Example launch (separate mode in API server):

PYTHONPATH=/workspace/LightX2V/ \
python -m lightllm.server.api_server \
  --model_dir $MODEL_DIR \
  --enable_multimodal_x2i \
  --x2i_server_deploy_mode separate \
  --x2i_server_used_gpus 1 \
  --x2v_gen_model_config /workspace/LightX2V/configs/neopp/neopp_dense.json \
  --host 0.0.0.0 \
  --port 8000 \
  --max_req_total_len 65536 \
  --mem_fraction 0.75 \
  --tp 2

5) Quantization

separate mode also enables independent quantization strategies for understanding and generation.
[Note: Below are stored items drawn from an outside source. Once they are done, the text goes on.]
(** * Contact-form worker of the VA by Anna website

    A shallow embedding of [_worker.js] (the Cloudflare worker that
    validates, rate-limits, spam-filters and delivers contact-form
    submissions) and of the client-side helpers of
    [public/assets/js/main.js] that mirror it, with the properties the
    specification states about them.

    Conventions of the embedding:
    - a JavaScript string is a [string]; the modelled alphabet is ASCII
      (case mapping and white space are the ASCII ones, code units above
      127 are carried along unchanged);
    - a JavaScript value coming out of [JSON.parse] is a [jsval];
    - a call that may throw returns a [result];
    - [async] code runs in the monad [M] over a [world] that holds the
      clock, the key-value stores, the email provider and the trace of
      outbound effects. *)

From Stdlib Require Import ZArith Ascii String List Bool Lia DecimalString.
From Stdlib Require Import Decimal DecimalPos.
From stdpp Require Import base gmap strings.

Set Warnings "-register-all,-abstract-large-number".
Local Open Scope string_scope.

(* ====================================================================== *)
(** ** JavaScript strings *)
(* ====================================================================== *)

Module JsString.

Definition code (c : ascii) : nat := nat_of_ascii c.

Definition in_range (lo hi : nat) (c : ascii) : bool :=
  (lo <=? code c)%nat && (code c <=? hi)%nat.

Definition is_upper : ascii -> bool := in_range 65 90.
Definition is_lower : ascii -> bool := in_range 97 122.
Definition is_digit : ascii -> bool := in_range 48 57.
Definition is_alpha (c : ascii) : bool := is_upper c || is_lower c.

(** [\s] restricted to ASCII: tab, line feed, vertical tab, form feed,
    carriage return and space. *)
Definition is_space (c : ascii) : bool :=
  in_range 9 13 c || (code c =? 32)%nat.

(** Line terminators, the characters [.] does not match. *)
Definition is_line_terminator (c : ascii) : bool :=
  (code c =? 10)%nat || (code c =? 13)%nat.

Definition to_lower_char (c : ascii) : ascii :=
  if is_upper c then ascii_of_nat (code c + 32) else c.

Definition to_upper_char (c : ascii) : ascii :=
  if is_lower c then ascii_of_nat (code c - 32) else c.

Fixpoint smap (f : ascii -> ascii) (s : string) : string :=
  match s with
  | EmptyString => EmptyString
  | String c r => String (f c) (smap f r)
  end.

Definition toLowerCase : string -> string := smap to_lower_char.
Definition toUpperCase : string -> string := smap to_upper_char.

Fixpoint sall (p : ascii -> bool) (s : string) : bool :=
  match s with
  | EmptyString => true
  | String c r => p c && sall p r
  end.

(** [occurs c s]: the character [c] occurs literally in [s]. *)
Fixpoint occurs (c : ascii) (s : string) : bool :=
  match s with
  | EmptyString => false
  | String d r => Ascii.eqb c d || occurs c r
  end.

Fixpoint trimStart (s : string) : string :=
  match s with
  | EmptyString => EmptyString
  | String c r => if is_space c then trimStart r else s
  end.

Fixpoint trimEnd (s : string) : string :=
  match s with
  | EmptyString => EmptyString
  | String c r =>
      match trimEnd r with
      | EmptyString => if is_space c then EmptyString else String c EmptyString
      | t => String c t
      end
  end.

Definition trim (s : string) : string := trimEnd (trimStart s).

(** [s.replace(/c/g, rep)] for a single literal character [c]. *)
Fixpoint replaceAll (c : ascii) (rep : string) (s : string) : string :=
  match s with
  | EmptyString => EmptyString
  | String d r =>
      if Ascii.eqb d c then rep ++ replaceAll c rep r
      else String d (replaceAll c rep r)
  end.

(** [s.slice(0, n)]. *)
Fixpoint slice0 (n : nat) (s : string) : string :=
  match n, s with
  | S k, String c r => String c (slice0 k r)
  | _, _ => EmptyString
  end.

Fixpoint startsWith (p s : string) : bool :=
  match p, s with
  | EmptyString, _ => true
  | String a p', String b s' => Ascii.eqb a b && startsWith p' s'
  | String _ _, EmptyString => false
  end.

(** [s.includes(p)]. *)
Fixpoint includes (p s : string) : bool :=
  startsWith p s ||
  match s with
  | EmptyString => false
  | String _ r => includes p r
  end.

(** [n.toString()] for an integer. *)
Definition of_Z (z : Z) : string := NilZero.string_of_int (Z.to_int z).

(** The double-quote character. *)
Definition dquote : ascii := ascii_of_nat 34.

End JsString.

Import JsString.

(* ====================================================================== *)
(** ** JavaScript values and exceptions *)
(* ====================================================================== *)

(** What [JSON.parse] and [Object.fromEntries] can produce.  Numbers are
    kept as integers: the worker only tests them for truthiness and for
    not being strings. *)
Inductive jsval : Type :=
| VUndefined
| VNull
| VBool (b : bool)
| VNum (n : Z)
| VStr (s : string)
| VArr (items : list jsval)
| VObj (fields : list (string * jsval)).

Definition truthy (v : jsval) : bool :=
  match v with
  | VUndefined | VNull => false
  | VBool b => b
  | VNum n => negb (n =? 0)%Z
  | VStr s => negb (String.eqb s "")
  | VArr _ | VObj _ => true
  end.

Inductive js_error : Type :=
| TypeError (message : string)
| Error (message : string).

Definition error_message (e : js_error) : string :=
  match e with TypeError m | Error m => m end.

Inductive result (A : Type) : Type :=
| Ok (a : A)
| Throw (e : js_error).
Arguments Ok {A} a.
Arguments Throw {A} e.

Fixpoint assoc (k : string) (l : list (string * jsval)) : jsval :=
  match l with
  | [] => VUndefined
  | (k', v) :: r => if String.eqb k k' then v else assoc k r
  end.

(** [data.name]: reading a property of [null] or [undefined] throws;
    primitives and arrays have none of the form's names; an object is
    looked up. *)
Definition get_prop (data : jsval) (name : string) : result jsval :=
  match data with
  | VUndefined | VNull =>
      Throw (TypeError ("Cannot read properties of null or undefined (reading " ++ name ++ ")"))
  | VObj fields => Ok (assoc name fields)
  | _ => Ok VUndefined
  end.

(* ====================================================================== *)
(** ** Regular expressions *)
(* ====================================================================== *)

(** The regular expressions of the worker use character classes,
    concatenation and greedy bounded repetition.  [exec] is a backtracking
    matcher in continuation-passing style: it tries the alternatives in the
    order a JavaScript engine does and hands the rest of the input to the
    continuation [k]. *)
Module Regex.

Inductive regex : Type :=
| RChar (p : ascii -> bool)
| REps
| RCat (a b : regex)
| RAlt (a b : regex)
| RRep (lo : nat) (hi : option nat) (a : regex).

Definition matcher (R : Type) : Type :=
  list ascii -> (list ascii -> option R) -> option R.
Because understanding and generation are decoupled, you can tune quality/latency for each path independently:

  1. Understanding FP16/BF16 + Generation FP8

    • Understanding: no quantization flag (keep default precision)
    • Generation: use FP8 generation config, for example /workspace/LightX2V/configs/neopp/neopp_dense_fp8.json
    • Recommended as the default quantized profile for production.
  2. Understanding FP8 + Generation FP8

    • Understanding: add --quant_type fp8w8a8
    • Generation: use FP8 generation config /workspace/LightX2V/configs/neopp/neopp_dense_fp8.json
    • Use when GPU memory/throughput is the primary constraint.

Notes:

  • --quant_type fp8w8a8 controls quantization on the understanding path.
  • Generation-side precision is controlled by --x2v_gen_model_config.

6) OpenAI-compatible API

Once the API server is up, you can send requests through the OpenAI-compatible endpoint exposed by LightLLM. A minimal text-to-image example:

python examples/serving/client.py \
  --mode t2i \
  --prompt "A cozy coffee shop storefront with infographic style."

See examples/serving/client.py for more modes (VQA, editing, interleaved) and request formats.